__Task to complete__: What is needed here is an exact repetition of the records below, beginning at the line that has "Proof. unfold outstanding, mark_unreached." and stopping after the line that has "- f_equal. apply IH. lia.".

__Stored data entries__:
(* ===== verification/CognifyStages.v ===== *)
(** * The stages of a cognify run, and how they fail (crates/cognify/src/tasks.rs)

    classify → chunk → (extract ‖ summarize) → gate.  Each stage records what fails in
    the report it hands on; what a failure stops and what travels on is decided by the
    two axes of the policy.  What a loader, an LLM or a graph backend answers is an
    argument. *)

From S2P Require Import Prelude Json Strings Text TokenCounter DataPoint Models Classify Failure Config Summarize ChunkDocument.
#[local] Open Scope nat_scope.

(** ** Values *)

Record CognifyInput := {
  ci_data_items : list Data;
  ci_dataset_id : uuid;
  ci_user_id : option uuid;
  ci_tenant_id : option uuid;
}.

Record ClassifiedDocuments := {
  cd_documents : list Document;
  cd_failures : FailureReport;
}.

Record ExtractedChunks := {
  ec_chunks : list DocumentChunk;
  ec_documents : list Document;
  ec_failures : FailureReport;
}.


(** ** Task 1: classify *)

(** [classify_documents] of the stage: items without a document are unreached. *)
Definition classify_stage (classify : list Data → list Document) (input : CognifyInput)
    (policy : FailurePolicy) : ClassifiedDocuments :=
  let documents := classify (ci_data_items input) in
  let failures := with_policy policy in
  let failures :=
    if decide (length documents = length (ci_data_items input)) then failures
    else foldl (λ failures item, mark_unreached (data_id item) failures) failures
           (filter (λ item, data_id item ∉ map doc_data_id documents) (ci_data_items input)) in
  {| cd_documents := documents; cd_failures := failures |}.

(** ** Task 2: chunk *)

(** [chunk_one_document document]: see [ChunkDocument]; [None] where it panics. *)
Section chunk.
Context `{UuidFormat} (chunk_one_document : Document → option (result CognifyError (list DocumentChunk * option nat)))
  (policy : FailurePolicy) (item_total : nat).

(** The failure of a document to chunk. *)
Definition chunking_failure (document : Document) (e : CognifyError) : StageFailure := {|
  sf_stage := Chunking; sf_data_id := doc_data_id document; sf_chunk_id := None;
  sf_error := display_cognify_error e; sf_fails_item := true |}.

(** The loop of [extract_chunks_from_documents]. *)
Fixpoint chunk_loop (documents : list Document) (all_chunks : list DocumentChunk) (kept_documents : list Document)
    (failures : FailureReport) : option (result CognifyError ExtractedChunks) :=
  match documents with
  | [] => Some (Ok {| ec_chunks := all_chunks; ec_documents := kept_documents;
                      ec_failures := note_totals item_total (length all_chunks) failures |})
  | document :: later =>
      outcome ← chunk_one_document document;
      match outcome with
      | Ok (chunks, _) => chunk_loop later (all_chunks ++ chunks) (kept_documents ++ [document]) failures
      | Err e =>
          let failures := record (chunking_failure document e) failures in
          if decide (fp_stop policy = FailFast) then
            let failures := foldl (λ failures d, mark_unreached (doc_data_id d) failures) failures later in
            let failures := note_totals item_total (length all_chunks) failures in
            if decide (fp_scope policy ≠ FailedItems) then Some (Err (RunFailed failures))
            else Some (Ok {| ec_chunks := all_chunks; ec_documents := kept_documents; ec_failures := failures |})
          else chunk_loop later all_chunks kept_documents failures
      end
  end.
End chunk.
(* ===== verification/CognifyStagesFacts.v ===== *)
(** * What a cognify run accounts for (facts of [CognifyStages])

    Every item a run was given ends up in its report, as failed or unreached, or was
    processed by every stage. *)

From S2P Require Import Prelude Json Strings Text DataPoint Models Classify Failure Config Summarize ChunkDocument CognifyStages.
#[local] Open Scope nat_scope.

Create HintDb outstanding.

(** ** The items a report leaves out *)

Definition outstanding (r : FailureReport) : gset uuid := fr_failed_items r ∪ fr_unreached_items r.

Lemma outstanding_record f r :
  outstanding (record f r) = outstanding r ∪ (if sf_fails_item f then {[sf_data_id f]} else ∅).
Proof.
  unfold outstanding, record. simpl. destruct (sf_fails_item f); apply set_eq; intros x;
    rewrite ?elem_of_union, ?elem_of_difference, ?elem_of_singleton, ?elem_of_union;
    destruct (decide (x = sf_data_id f)); set_solver.
Qed.

Lemma outstanding_mark id r : outstanding (mark_unreached id r) = outstanding r ∪ {[id]}.
Proof. unfold outstanding, mark_unreached. case_decide; simpl; set_solver. Qed.

Lemma outstanding_marks {A} (f : A → uuid) l r :
  outstanding (foldl (λ r x, mark_unreached (f x) r) r l) = outstanding r ∪ list_to_set (map f l).
Proof.
  revert r. induction l as [|x l IH]; intros r; simpl; [set_solver|]. rewrite IH, outstanding_mark. set_solver.
Qed.

Lemma outstanding_absorb o r : outstanding (absorb o r) = outstanding r ∪ outstanding o.
Proof.
  unfold outstanding, absorb. simpl. apply set_eq. intros x. rewrite !elem_of_union, elem_of_difference, !elem_of_union.
  destruct (decide (x ∈ fr_failed_items r)), (decide (x ∈ fr_failed_items o)); tauto.
Qed.

Lemma outstanding_budget b r : outstanding (set_budget b r) = outstanding r.
Proof. done. Qed.
Lemma outstanding_totals i c r : outstanding (note_totals i c r) = outstanding r.
Proof. done. Qed.
Lemma outstanding_retain keep r : outstanding (retain_failed_chunks keep r) = outstanding r.
Proof. done. Qed.
Lemma outstanding_policy policy : outstanding (with_policy policy) = ∅.
Proof. unfold outstanding. simpl. set_solver. Qed.
Lemma outstanding_record_error f e r :
  outstanding (record_error f e r) = outstanding r ∪ (if sf_fails_item f then {[sf_data_id f]} else ∅).
Proof. unfold record_error. rewrite outstanding_record. by destruct (is_budget_exhausted e). Qed.
#[export] Hint Rewrite outstanding_record @outstanding_mark @outstanding_marks outstanding_absorb outstanding_budget
  outstanding_totals outstanding_retain outstanding_policy outstanding_record_error : outstanding.

(** ** Classification *)

Lemma sublist_full {A} (l k : list A) : l `sublist_of` k → length k ≤ length l → l = k.
Proof.
  induction 1 as [|x l k Hs IH|x l k Hs IH]; simpl; intros Hl; [done| |].
  - f_equal. apply IH. lia.
  - apply sublist_length in Hs. lia.
Qed.

(** Classification keeps items whole and in order. *)
Definition classifies (classify : list Data → list Document) : Prop :=
  ∀ items, ∃ kept, kept `sublist_of` items ∧ map doc_data_id (classify items) = map data_id kept.

Lemma classify_documents_classifies `{Lowercase, SerdeJson, UuidFormat} new_v5 dumps env :
  classifies (classify_documents new_v5 dumps env).
Proof. intros items. exists (filter (λ data, is_Some (doc_type_of data)) items). split; [apply sublist_filter|]. apply classify_from. Qed.

Lemma classify_stage_outstanding classify input policy item :
  classifies classify → item ∈ ci_data_items input →
  data_id item ∈ map doc_data_id (cd_documents (classify_stage classify input policy))
  ∨ data_id item ∈ outstanding (cd_failures (classify_stage classify input policy)).
Proof.
  intros Hc Hin. unfold classify_stage. simpl. case_decide as Hlen.
  - left. destruct (Hc (ci_data_items input)) as (kept & Hsub & Hk).
    pose proof (f_equal length Hk) as Hl. rewrite !length_map in Hl. rewrite Hk.
    rewrite (sublist_full _ _ Hsub) by lia. by apply list_elem_of_fmap_2.
  - autorewrite with outstanding.
    destruct (decide (data_id item ∈ map doc_data_id (classify (ci_data_items input)))) as [|Hno]; [by left|].
    right. apply elem_of_union_r, elem_of_list_to_set, list_elem_of_fmap. exists item. split; [done|].
    by apply list_elem_of_filter.
Qed.

(** ** Chunking *)

Section chunking.
Context `{UuidFormat} (chunk_one : Document → option (result CognifyError (list DocumentChunk * option nat)))
  (policy : FailurePolicy).

(** The chunks of a document. *)
Definition chunks_of (d : Document) (cs : list DocumentChunk) : Prop := ∃ count, chunk_one d = Some (Ok (cs, count)).

(** What the loop makes of the documents. *)
Record chunked (documents : list Document) (all_chunks : list DocumentChunk) (kept : list Document)
    (failures : FailureReport) (ec : ExtractedChunks) : Prop := {
  ck_documents : ∀ d, d ∈ ec_documents ec → d ∈ kept ∨ d ∈ documents;
  ck_chunks : ∀ c, c ∈ ec_chunks ec → c ∈ all_chunks ∨ ∃ d cs, d ∈ ec_documents ec ∧ chunks_of d cs ∧ c ∈ cs;
  ck_kept : kept ⊆ ec_documents ec ∧ all_chunks ⊆ ec_chunks ec;
  ck_all : ∀ d, d ∈ documents → doc_data_id d ∈ outstanding (ec_failures ec)
      ∨ (d ∈ ec_documents ec ∧ ∃ cs, chunks_of d cs ∧ cs ⊆ ec_chunks ec);
  ck_failures : outstanding failures ⊆ outstanding (ec_failures ec);
}.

__Response for this exercise__:
Proof. unfold outstanding, mark_unreached. case_decide; simpl; set_solver. Qed.

Lemma outstanding_marks {A} (f : A → uuid) l r :
  outstanding (foldl (λ r x, mark_unreached (f x) r) r l) = outstanding r ∪ list_to_set (map f l).
Proof.
  revert r. induction l as [|x l IH]; intros r; simpl; [set_solver|]. rewrite IH, outstanding_mark. set_solver.
Qed.

Lemma outstanding_absorb o r : outstanding (absorb o r) = outstanding r ∪ outstanding o.
Proof.
  unfold outstanding, absorb. simpl. apply set_eq. intros x. rewrite !elem_of_union, elem_of_difference, !elem_of_union.
  destruct (decide (x ∈ fr_failed_items r)), (decide (x ∈ fr_failed_items o)); tauto.
Qed.

Lemma outstanding_budget b r : outstanding (set_budget b r) = outstanding r.
Proof. done. Qed.
Lemma outstanding_totals i c r : outstanding (note_totals i c r) = outstanding r.
Proof. done. Qed.
Lemma outstanding_retain keep r : outstanding (retain_failed_chunks keep r) = outstanding r.
Proof. done. Qed.
Lemma outstanding_policy policy : outstanding (with_policy policy) = ∅.
Proof. unfold outstanding. simpl. set_solver. Qed.
Lemma outstanding_record_error f e r :
  outstanding (record_error f e r) = outstanding r ∪ (if sf_fails_item f then {[sf_data_id f]} else ∅).
Proof. unfold record_error. rewrite outstanding_record. by destruct (is_budget_exhausted e). Qed.
#[export] Hint Rewrite outstanding_record @outstanding_mark @outstanding_marks outstanding_absorb outstanding_budget
  outstanding_totals outstanding_retain outstanding_policy outstanding_record_error : outstanding.

(** ** Classification *)

Lemma sublist_full {A} (l k : list A) : l `sublist_of` k → length k ≤ length l → l = k.
Proof.
  induction 1 as [|x l k Hs IH|x l k Hs IH]; simpl; intros Hl; [done| |].
  - f_equal. apply IH. lia.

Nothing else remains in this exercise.